SSH into Your Server: Use SSH to connect to your VPS. Replace your_ip_address with your server's IP address:
```
bash
ssh root@your_ip_address
```

Install Dependencies: Update your package list and install Python and pip:

bash
sudo apt update
sudo apt install python3 python3-pip

Install Flask, transformers, and torch:

bash
pip3 install Flask transformers torch

Transfer Your Project Files: Use scp to transfer files from your local machine to the VPS. Replace your_ip_address with your server's IP address and adjust the paths as needed:
```
bash
scp -r /path/to/your/project root@your_ip_address:/path/on/server
```
Run Your Flask App: Navigate to your project directory on the server and run your Flask app:
```
bash
python3 app.py
```
To keep your app running in the background, consider using screen or tmux.

Set Up a Reverse Proxy with Nginx:

Install Nginx:
```
bash
sudo apt install nginx
```

Configure Nginx to forward requests to your Flask app.

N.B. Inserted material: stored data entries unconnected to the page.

(** X6. If some value of the technology mapping is not a record, has no
    ["icon"] entry, or has a list or mapping as icon, the builder raises
    [KeyError] or [TypeError], wherever in the mapping that value stands. *)
Theorem bad_technology_record_raises {P : Platform} (stellaris data output : Path)
    (s : State) (items : list (string * json)) (k : string) (t : json) :
  load_json (data // "technologies.json") (world s) = Ok (JDict items) ->
  In (k, t) items ->
  has_icon t = false ->
  exists e, fst (build_asset_manifest stellaris data output s) = Raise e
            /\ (e = KeyError \/ e = TypeError).
Proof.
  intros Hl Hin Hbad. rewrite build_asset_manifest_fst. unfold manifest_of.
  rewrite Hl. cbn.
  destruct (icon_set_bad (map snd items) [] t) as (e & He); [ | exact Hbad | ].
  { apply in_map_iff. now exists (k, t). }
  unfold tech_icon_names. cbn. rewrite He. cbn.
  exists e. split; [reflexivity | now apply (icon_set_raises _ _ _ He)].
Qed.

Lemma bad_technology_record_raises_witness :
  exists e,
    fst (@build_asset_manifest Toy.platform "/game" "/data" "/out"
           (Toy.start (Toy.install Toy.iconless_techs ex_swaps Toy.always_ok)))
    = Raise e
    /\ (e = KeyError \/ e = TypeError).
Proof.
  apply (@bad_technology_record_raises Toy.platform "/game" "/data" "/out"
           (Toy.start (Toy.install Toy.iconless_techs ex_swaps Toy.always_ok))
           [ ("tech_lasers", JDict [("icon", JStr "laser_1")]);
             ("tech_armor", JDict [("area", JStr "engineering")]) ]
           "tech_armor" (JDict [("area", JStr "engineering")])).
  - reflexivity.
  - right. left. reflexivity.
  - reflexivity.
Defined.

(** Where the members of the icon sets come from. *)

Lemma icon_set_from (ts : list json) (acc s : list pyval) (v : pyval) :
  icon_set ts acc = Ok s -> In v s ->
  In v acc
  \/ exists t j, In t ts /\ py_getitem t "icon" = Ok j /\ py_hashable j = Ok v.
Proof.
  revert acc. induction ts as [ | t ts IH]; cbn; intros acc H Hv.
  - injection H as <-. now left.
  - destruct (py_getitem t "icon") as [j | e] eqn:Ej; cbn in H; try discriminate.
    destruct (py_hashable j) as [h | e] eqn:Eh; cbn in H; try discriminate.
    destruct (IH _ H Hv) as [Hacc | (t' & j' & Ht' & Hj' & Hh')].
    + apply set_add_In in Hacc as [Hacc | ->]; [now left | ].
      right. exists t, j. auto.
    + right. exists t', j'. auto.
Qed.

Lemma hashable_str (j : json) (n : string) :
  py_hashable j = Ok (VStr n) -> j = JStr n.
Proof. destruct j; cbn; intros H; try discriminate. now injection H as ->. Qed.

Lemma tech_icon_names_from (techs : json) (ti : list pyval) (n : string) :
  tech_icon_names techs = Ok ti -> In (VStr n) ti -> tech_icon_inb n techs = true.
Proof.
  unfold tech_icon_names. intros H Hin.
  destruct techs as [ | | | | | items]; cbn in H; try discriminate.
  destruct (icon_set (map snd items) []) as [s | e] eqn:Es; cbn in H; try discriminate.
  apply py_sorted_perm in H. apply (Permutation_in _ (Permutation_sym H)) in Hin.
  destruct (icon_set_from _ _ _ _ Es Hin) as [[] | (t & j & Ht & Hj & Hh)].
  apply hashable_str in Hh. subst j.
  apply in_map_iff in Ht as ((k & t') & <- & Hkt).
  cbn. apply existsb_exists. exists (k, t'). split; [exact Hkt | ].
  cbn in *. rewrite Hj. apply String.eqb_refl.
Qed.

Lemma swap_names_of_from (l : list json) (acc s : list pyval) (v : pyval) :
  swap_names_of l acc = Ok s -> In v s ->
  In v acc
  \/ exists swap j, In swap l /\ py_getitem swap "name" = Ok j
                    /\ py_hashable j = Ok v.
Proof.
  revert acc. induction l as [ | swap l IH]; cbn; intros acc H Hv.
  - injection H as <-. now left.
  - destruct (py_contains "name" swap) as [[ | ] | e]; cbn in H; try discriminate.
    + destruct (py_getitem swap "name") as [j | e] eqn:Ej; cbn in H; try discriminate.
      destruct (py_hashable j) as [h | e] eqn:Eh; cbn in H; try discriminate.
      destruct (IH _ H Hv) as [Hacc | (sw & j' & Hsw & Hj' & Hh')].
      * apply set_add_In in Hacc as [Hacc | ->]; [now left | ].
        right. exists swap, j. auto.
      * right. exists sw, j'. auto.
    + destruct (IH _ H Hv) as [Hacc | (sw & j' & Hsw & Hj' & Hh')]; [now left | ].
      right. exists sw, j'. auto.
Qed.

Create or edit the configuration file in /etc/nginx/sites-available/default:

nginx
server {
    listen 80;
    server_name your_domain_or_ip;

    location / {
        proxy_pass http://127.0.0.1:5000;
        proxy_set_header Host $host;
        proxy_set_header X-Real-IP $remote_addr;
        proxy_set_header X-Forwarded-For $proxy_add_x_forwarded_for;
        proxy_set_header X-Forwarded-Proto $scheme;
    }
}

Test the configuration and restart Nginx:

bash
sudo nginx -t
sudo systemctl restart nginx

(Optional) Secure Your Website with SSL: Use Certbot to obtain a free SSL certificate from Let’s Encrypt:
```
bash
sudo apt install certbot python3-certbot-nginx
sudo certbot --nginx -d your_domain
```

Step 8: Access Your Chatbot

Once your application is hosted and Nginx is configured, you can access your chatbot by visiting your domain or server's IP address in a web browser.

Step 9: Monitoring and Scaling

Set Up Monitoring: Use tools like Prometheus and Grafana to monitor your application’s performance.
- Prometheus:
```
bash
sudo apt-get install -y prometheus
```
- Grafana:
```
bash
sudo apt-get install -y grafana
```
- Configure Prometheus and Grafana to monitor your Flask app.